Lemma guarded_operations_need_initialisation_witness :
  mInitialized fresh_config = false
  /\ sim_Hibernate fresh_config (healthy []) = Some ((NOT_INITIALIZED, fresh_config), healthy [])
  /\ sim_Wakeup fresh_config (healthy []) = Some ((NOT_INITIALIZED, fresh_config), healthy []).
Proof.
  split; [reflexivity |].
  pose proof (guarded_operations_need_initialisation
                sim sim_Transmit sim_Receive ds_Shutdown
                ds_ShuntAndBusVoltageContinuous ds_PowerOverLimit ds_ClearTriggers
                ds_ConversionReady ds_ShuntVoltageOverLimit
                ds_ShuntVoltageUnderLimit ds_BusVoltageOverLimit
                ds_BusVoltageUnderLimit 0 fresh_config fresh_device (healthy [])
                0 0 0 0 false eq_refl) as (HH & HW & _).
  split; [exact HH | exact HW].
Defined.

Lemma setupCalibration_stores_the_scale_factors_witness :
  (double_value (ddiv (dmul amps_20 lit_1000000_0) lit_32767_0)
   = Some (5368872965000153 # pow2_pos 43)
   /\ INT32_MIN <= 25 * Qceiling (5368872965000153 # pow2_pos 43) <= INT32_MAX
   /\ fst (fst (setupCalibration_assignments ohms_0_01 amps_20)) = Some 611
   /\ snd (setupCalibration_assignments ohms_0_01 amps_20) = Some 15275)
  /\ (double_value (ddiv (dmul amps_1 lit_1000000_0) lit_32767_0)
      = Some (8590196744000244 # pow2_pos 48)
      /\ INT32_MIN <= 25 * Qceiling (8590196744000244 # pow2_pos 48) <= INT32_MAX
      /\ fst (fst (setupCalibration_assignments ohms_0_001 amps_1)) = Some 31
      /\ snd (setupCalibration_assignments ohms_0_001 amps_1) = Some 775
      /\ sim_setupCalibration fresh_config ohms_0_001 amps_1 (healthy []) = None).
Proof.
  assert (V20 : double_value (ddiv (dmul amps_20 lit_1000000_0) lit_32767_0)
                = Some (5368872965000153 # pow2_pos 43))
    by (vm_compute; reflexivity).
  assert (R20 : INT32_MIN <= 25 * Qceiling (5368872965000153 # pow2_pos 43)
                <= INT32_MAX)
    by (split; apply Z.leb_le; vm_compute; reflexivity).
  assert (V1 : double_value (ddiv (dmul amps_1 lit_1000000_0) lit_32767_0)
               = Some (8590196744000244 # pow2_pos 48))
    by (vm_compute; reflexivity).
  assert (R1 : INT32_MIN <= 25 * Qceiling (8590196744000244 # pow2_pos 48)
               <= INT32_MAX)
    by (split; apply Z.leb_le; vm_compute; reflexivity).
  split.
  - split; [exact V20 | split; [exact R20 |]].
    destruct (setupCalibration_stores_the_scale_factors
                sim sim_Transmit fresh_config ohms_0_01 amps_20 (healthy [])
                (5368872965000153 # pow2_pos 43) V20 R20) as (Hc & Hp & _).
    split; [exact Hc | exact Hp].
  - split; [exact V1 | split; [exact R1 |]].
    destruct (setupCalibration_stores_the_scale_factors
                sim sim_Transmit fresh_config ohms_0_001 amps_1 (healthy [])
                (8590196744000244 # pow2_pos 48) V1 R1) as (Hc & Hp & Hcall).
    split; [exact Hc | split; [exact Hp |]].
    exact Hcall.
Defined.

--------------------

> [Task prompt]
Each line, from the one that holds "assert (V20 : double_value" through the last line of the entries, must be repeated exactly. Leave out everything else.

> [Output of the exercise]
  assert (V20 : double_value (ddiv (dmul amps_20 lit_1000000_0) lit_32767_0)
                = Some (5368872965000153 # pow2_pos 43))
    by (vm_compute; reflexivity).
  assert (R20 : INT32_MIN <= 25 * Qceiling (5368872965000153 # pow2_pos 43)
                <= INT32_MAX)
    by (split; apply Z.leb_le; vm_compute; reflexivity).
  assert (V1 : double_value (ddiv (dmul amps_1 lit_1000000_0) lit_32767_0)
               = Some (8590196744000244 # pow2_pos 48))
    by (vm_compute; reflexivity).
  assert (R1 : INT32_MIN <= 25 * Qceiling (8590196744000244 # pow2_pos 48)
               <= INT32_MAX)
    by (split; apply Z.leb_le; vm_compute; reflexivity).
  split.
  - split; [exact V20 | split; [exact R20 |]].
    destruct (setupCalibration_stores_the_scale_factors
                sim sim_Transmit fresh_config ohms_0_01 amps_20 (healthy [])
                (5368872965000153 # pow2_pos 43) V20 R20) as (Hc & Hp & _).
    split; [exact Hc | exact Hp].
  - split; [exact V1 | split; [exact R1 |]].
    destruct (setupCalibration_stores_the_scale_factors
                sim sim_Transmit fresh_config ohms_0_001 amps_1 (healthy [])
                (8590196744000244 # pow2_pos 48) V1 R1) as (Hc & Hp & Hcall).
    split; [exact Hc | split; [exact Hp |]].
    exact Hcall.
Defined.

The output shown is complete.